Motorcycle racing isn’t a game for old folks and I’m not talking about the riders, I’m talking about anyone involved in the sport. Walk through a paddock at any motocross, Supercross or Superbike race and you’ll rarely glimpse seasoned citizens. Only at tradition-filled flat track races, where experience seems more cherished, are you likely to see more than one or two older folks working in the pits.
I’ve seen many highly-experienced people in motorcycle racing who are basically forced into early retirement from jobs they love often because their 30-something (or younger) bosses see them as old fuddy-duddies. These fine folks left looking in from the outside include mechanics, announcers, PR people, journalists and other racing-support people.
I once heard a respected leader in the sport talk about filling the job of AMA Pro Racing Media Manager and classifying the position as a “young man’s job.” I understood what he meant. Having done the job I fully knew the energy it took to constantly write releases, make media calls, answer emails, hold press conferences, set up interviews and so on. It required a high energy level to say the least.
There are some extenuating circumstances that might keep a well-trained professional from doing their racing job at the highest level as they get older. I once met an iconic racing photographer who was beyond retirement age, but for the love of what he did, or just plain financial need, he kept on shooting. He was still very good, but hanging out with him one day I watched him struggle walking up steep grades carrying his load of lenses. Hopping over fences, which were a breeze for me, a 31-year-old, this older photographer had to walk another 75 yards up the track to a gate and back again to get to the prime shooting location. By the end of a long day of lugging gear he was looking ragged. I offered to carry one of his monster lenses back to the press room. He accepted.
The same could be said of mechanics. It’s tougher as you get older to bend down and work on you knees, or contort your body into a pretzel trying to get to a hard-to-reach part of the bike. TV personalities or magazine editors perhaps no longer match the demographics a racing broadcaster or publishing company is trying to reach, and on and on.
To be fair some of this weeding out is self induced. When you first come into the sport maybe it’s that era’s riders and machines that you consider the gold standard and it becomes tougher to get excited about the constant recycling of new riders and bikes as they years go by. I see this especially in motocross. It goes something like — Why would anyone get excited about Ryan Dungey, haven’t they ever heard of Bob Hannah? Some who’ve spent their entire lives involved in the racing simply lose interest or end up in more comfortable in the vintage scene.

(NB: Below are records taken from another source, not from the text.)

(** * Meal-planning optimiser: a shallow embedding of [src/meal_optimizer.py]
      and of [run_optimization] from [app.py].

    Numbers that the Python code reads from JSON (ints and floats) are
    modelled as rationals [Q]; [float('inf')] is the extra value [Infinity]
    of [bound].  Python dicts keyed by strings are [gmap string _]; Python
    lists are lists.  The LP backend behind [problem.solve()] is a black
    box and is a parameter of the development. *)

From Stdlib Require Import QArith ZArith Lia Lqa.
From stdpp Require Import gmap strings list fin_maps.

Local Open Scope string_scope.
Local Open Scope list_scope.

(** ** Data model *)

(** A profile entry [{"min": ..., "max": ...}]; [max] may be [float('inf')]. *)
Inductive bound := Finite (q : Q) | Infinity.

Record NutrientBounds := { b_min : Q; b_max : bound }.

Abbreviation Profile := (gmap string NutrientBounds).

(** One entry of [meals.json]. *)
Record Meal := {
  title : string;
  estimated_cost_usd : Q;
  calories : Q;
  macros : gmap string Q;
  micros : gmap string Q;
  user_rating : option Q
}.

(** The [MealOptimizer] object: the attributes set by [__init__]. *)
Record MealOptimizer := {
  meals : list Meal;
  nutritional_profiles : gmap string Profile;
  days_of_week : list string;
  meals_per_day : nat
}.

Definition num_meals (self : MealOptimizer) : nat := length (meals self).
Definition num_days (self : MealOptimizer) : nat := length (days_of_week self).
Definition total_meal_slots (self : MealOptimizer) : nat :=
  num_days self * meals_per_day self.

Definition macro_nutrients : list string := ["protein"; "carbs"; "fat"].
Definition micro_nutrients : list string :=
  ["vitamin_a_mcg"; "vitamin_c_mg"; "vitamin_d_mcg"; "vitamin_e_mg";
   "calcium_mg"; "iron_mg"; "magnesium_mg"; "potassium_mg";
   "sodium_mg"; "zinc_mg"].
Definition all_nutrients : list string := macro_nutrients ++ micro_nutrients.

(** ** Exceptions *)

Inductive exn :=
| ValueError (msg : string)
| KeyError (key : string)
| IndexError.

Inductive outcome (A : Type) :=
| Ok (a : A)
| Raise (e : exn).
Arguments Ok {A} a.
Arguments Raise {A} e.

Definition obind {A B} (c : outcome A) (k : A -> outcome B) : outcome B :=
  match c with
  | Ok a => k a
  | Raise e => Raise e
  end.

Notation "'try!' x ':=' c 'in' k" := (obind c (fun x => k))
  (at level 10, x name, c at level 100, k at level 200).

(** [d[key]] on a dict: [KeyError] when the key is missing. *)
Definition getitem {V} (d : gmap string V) (key : string) : outcome V :=
  match d !! key with
  | Some v => Ok v
  | None => Raise (KeyError key)
  end.

(** A list comprehension whose body may raise. *)
Fixpoint omap_list {A B} (f : A -> outcome B) (l : list A) : outcome (list B) :=
  match l with
  | [] => Ok []
  | a :: l' =>
      try! b := f a in
      try! bs := omap_list f l' in
      Ok (b :: bs)
  end.

(** ** [_get_nutrient_value] and [_map_profile_nutrient] *)

Definition _get_nutrient_value (meal : Meal) (nutrient : string) : outcome Q :=
  if bool_decide (nutrient ∈ ["protein"; "carbs"; "fat"]) then
    getitem (macros meal) nutrient
  else if bool_decide (nutrient ∈ micro_nutrients) then
    getitem (micros meal) nutrient
  else if bool_decide (nutrient = "calories") then
    Ok (calories meal)
  else Raise (ValueError ("Unknown nutrient: " +:+ nutrient)).

Definition mapping : gmap string string :=
  <["vitaminA" := "vitamin_a_mcg"]>
  (<["vitaminC" := "vitamin_c_mg"]>
  (<["vitaminD" := "vitamin_d_mcg"]>
  (<["vitaminE" := "vitamin_e_mg"]>
  (<["calcium" := "calcium_mg"]>
  (<["iron" := "iron_mg"]>
  (<["magnesium" := "magnesium_mg"]>
  (<["potassium" := "potassium_mg"]>
  (<["sodium" := "sodium_mg"]>
  (<["zinc" := "zinc_mg"]> ∅))))))))).

(** [mapping.get(profile_nutrient, profile_nutrient)] *)
Definition _map_profile_nutrient (profile_nutrient : string) : string :=
  default profile_nutrient (mapping !! profile_nutrient).


(** ** The PuLP objects the optimiser builds *)

(** The decision variable [x[i, j]] (PuLP name [x_i_j], category Binary) is
    identified with its index pair. *)
Definition LpVar : Type := nat * nat.

(** What [lpSum] makes of a list of terms [coef * x[i, j]]; a bare [x[i, j]]
    is the term with coefficient 1. *)
Definition LpAffineExpression : Type := list (Q * LpVar).

Inductive LpConstraintSense := LpConstraintLE | LpConstraintGE | LpConstraintEQ.

Record LpConstraint := {
  lhs : LpAffineExpression;
  csense : LpConstraintSense;
  rhs : Q
}.

Inductive LpSense := LpMinimize | LpMaximize.

Record LpProblem := {
  pname : string;
  psense : LpSense;
  pobjective : LpAffineExpression;
  constraints : list LpConstraint
}.

Inductive LpStatusCode :=
| LpStatusNotSolved
| LpStatusOptimal
| LpStatusInfeasible
| LpStatusUnbounded
| LpStatusUndefined.

#[global] Instance LpStatusCode_eq_dec : EqDecision LpStatusCode.
Proof. solve_decision. Defined.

Also sometimes older people don’t keep up with the times. I clearly remember in the early 1990s when AMA Pro Racing hired an old guard car racing PR gentleman out of retirement to do media work in the Superbike series. We were well into the computer age by then with laptops fairly common. After a race at Road America this older gentleman was going to write up a release and race results to fax out to the wire services and local newspapers. “Where’s your typewriter,” he queried Road America’s PR staff. All us younger journalist in the pressroom got a good laugh at that one. For all I know this gentleman was an excellent PR man, but computer technology was lost on him.
I turn 50 this year. I don’t know about you, but I see 50 as a clear demarcation between being considered a young man and being middle aged. If I’m not careful I can actually see the beginnings of my own obsolescence. Social networking is something I’m aware of, but you won’t find me on Facebook or Twitter. Thankfully I’m up to speed and could easily put myself “in the game” if I needed to for my job.
The one good thing about my generation is that we grew up with technology. I was an early adopter, filing reports via computer by the mid-1980s. I came up in the DOS days and was the first motorcycle journalist I knew of filing stories via computer networks — anyone remember 300 baud rate, stop bits, parity, x or ymodem and acoustic couplers? I always carried a small tool kit in my travel bag so I could tear into my hotel room’s phone wall outlet to hardwire up my modem.
But in spite of my technical expertise I too risk becoming obsolete if I don’t keep learning. Fortunately for me I still enjoy meeting the up-and-coming riders; I’m into new technology, new methods of media outreach and enjoy working on this blog (Think about this – blogging is already becoming old school in certain respects).
Let’s hope the upcoming younger generation of racing leaders are a little more tolerant of old fogey motorcycle racing enthusiasts than we baby boomers were of our elders.
I’d like to stay in this sport awhile longer.